Tip of the iceberg indeed! And a tip of the hat to Erwin, Wood and the IPS for connecting the dots and showing the clear links between the student debt crisis, administrative bloat, and the “adjunctification” of the faculty.
Moreover, as the Chronicle report documents, chief executives were hardly alone among the highest-paid public university officials. Athletic coaches made up 70 percent of the public university employees earning more than $1 million last year, and medical doctors another 20 percent.
This brings us back to Gordon Gee and the 9 millionaire presidents. Ohio State was No. 1 on the list of what Erman and Wood called the most unequal public universities. Their report found that from fiscal 2010 to fiscal 2012, Ohio State paid Gee a total of $5.9 million. During the same period the university hired 670 new administrators, 498 contingent and part-time faculty — and a mere 45 permanent faculty members. Student debt at Ohio State grew 23 percent faster than the national average during that time, the report found.
Gee, of course, had to leave Ohio State after he put his foot in his mouth one time too many. He is one of four of the nine million-dollar presidents who have nominally “retired” from their posts. Two others have already accepted other positions. Ohio State paid Gee $6.1 million in 2013, although he left mid-year, which includes $3.3 million in deferred pay and $1.55 million in retirement and severance pay.

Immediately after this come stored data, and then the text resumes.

Lemma scored_row_cells_witness :
  exists row, summary_row run_scored file_1 [Detect.Single 0] = Ok row.
Proof.
  destruct (@scored_row_cells (world true true) run_scored file_1
              [Detect.Single 0] [0%nat]
              {[ "Maths" := Some 1%nat ]} (Some 1%nat) eq_refl eq_refl)
    as (row & Hrow & _).
  - intros s Hs. apply list_elem_of_singleton in Hs as ->.
    rewrite lookup_singleton_eq. by eexists.
  - by exists row.
Defined.

Lemma missing_subject_is_failure_witness :
  results (iteration post_up run_no_subject 1 file_1 initial)
    = results (initial (H := world_no_subject)) ++ [error_row file_1 "'Maths'"].
Proof.
  refine (proj1 (@missing_subject_is_failure world_no_subject post_up
                   run_no_subject 1%nat file_1 initial [Detect.Single 0]
                   [0%nat] ∅ (Some 1%nat) [] "Maths" []
                   eq_refl eq_refl eq_refl eq_refl _ eq_refl)).
  intros s' Hs'. by apply elem_of_nil in Hs'.
Defined.

Lemma one_record_per_image_large_unsaved_witness :
  length (results (evaluate post_up run_large [file_1; file_bad])) = 2%nat.
Proof.
  exact (@one_record_per_image_large_unsaved (world true true) post_up
           run_large [file_1; file_bad] eq_refl eq_refl).
Defined.

Lemma large_batch_workbook_is_summary_witness :
  detailed_sheets (evaluate post_up run_large [file_1; file_2]) = [] /\
  @workbook (world true true) Book new_book write_sheet take_28 run_large
            (evaluate post_up run_large [file_1; file_2])
    = (writer ← new_book;
       write_sheet (SummarySheet
                      (df_for_export
                         (results (evaluate post_up run_large [file_1; file_2]))))
                   "Summary" writer).
Proof.
  exact (@large_batch_workbook_is_summary (world true true) Book new_book
           write_sheet take_28 post_up run_large [file_1; file_2] eq_refl).
Defined.

Lemma sheets_belong_to_summarised_images_witness :
  (length (detailed_sheets (evaluate post_up run_scored [file_1; file_bad]))
     <= 2)%nat.
Proof.
  exact (proj2 (@sheets_belong_to_summarised_images (world true true)
                  post_up run_scored [file_1; file_bad] eq_refl)).
Defined.

Lemma no_overlay_without_answers_witness :
  answers (evaluate post_up run_overlay [file_bad]) = None.
Proof.
  refine (proj1 (@no_overlay_without_answers (world true true) post_up
                   run_overlay [file_bad] _)).
  intros uf Huf. apply list_elem_of_singleton in Huf as ->.
  eexists. reflexivity.
Defined.

Lemma undecodable_template_fails_every_image_witness :
  results (evaluate post_up run_bad_template [file_1; file_bad])
    = (fun uf => error_row uf (match @preprocess (world true true) uf with
                               | Ok _ => "Expecting value"
                               | Raise e => e
                               end)) <$> [file_1; file_bad].
Proof.
  exact (proj1 (@undecodable_template_fails_every_image (world true true)
                  post_up run_bad_template [file_1; file_bad] ""
                  "Expecting value" eq_refl eq_refl)).
Defined.

Lemma sidebar_key_wins_witness :
  @load_key (world true true) sheet_names pick_first pick_second parse
            (Some "key.xlsx") (Some "other.xlsx")
    = @mkKeyState (world true true) (Some "SetA") (Some [0%nat])
        [SidebarSuccess (Some "SetA")] false.
Proof.
  exact (@sidebar_key_wins (world true true) sheet_names pick_first pick_second
           parse "key.xlsx" ["SetA"; "SetB"] (Some "SetA") [0%nat]
           (Some "other.xlsx") eq_refl eq_refl eq_refl).
Defined.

Bowen Loftin of Texas A&M is number 2 on the Chronicle list. He resigned this January after just three years and is now at the University of Missouri. His $425,000 base salary did not change from 2012 to 2013 but in 2013 he was paid $950,000 in severance and retirement pay. Quite the windfall for resigning after three years on the job to take another position.
Number 3 on the list is Hamid Shirvani, who was paid roughly $1.3 million in 2013 to run the North Dakota University system. He “retired” in June 2013 after less than a year in office and was paid $962,095 in severance and retirement pay.
Perhaps the North Dakota trustees thought this a good investment, since by all accounts Shirvani was a toxic and destructive “leader.” But they should have known he would be a problem. For some readers, especially in California, may recall Shirvani as the genius who, as President of California State University Stanislaus, paid Sarah Palin some $70,000 to speak at a campus fund-raiser. Not only did this outrage faculty and students, it was not welcomed by members of the state legislature, where Democrats enjoyed two-thirds super-majorities in both houses. But this should have been the least of his crimes. In Shirvani’s tenure at Stanislaus he managed to systematically alienate all constituencies, most notoriously the faculty, who voted no confidence in his leadership and virtually begged the CSU trustees to replace him.
It is worth noting, perhaps, that number 10 on the list, falling just shy of the million-dollar mark, was Mark Yudof, who retired as head of the University of California system in September 2013 and was replaced by former Homeland Security chief Janet Napolitano. Despite having led the nation’s most prestigious public research institution, Yudof made “only” $591,084 in base pay and $266,000 in retirement pay. But given, as I have previously reported, that the UC system’s Berkeley campus alone dished out around $13 million for not one but two football coaches last year, perhaps there wasn’t much left for Yudof to leave with.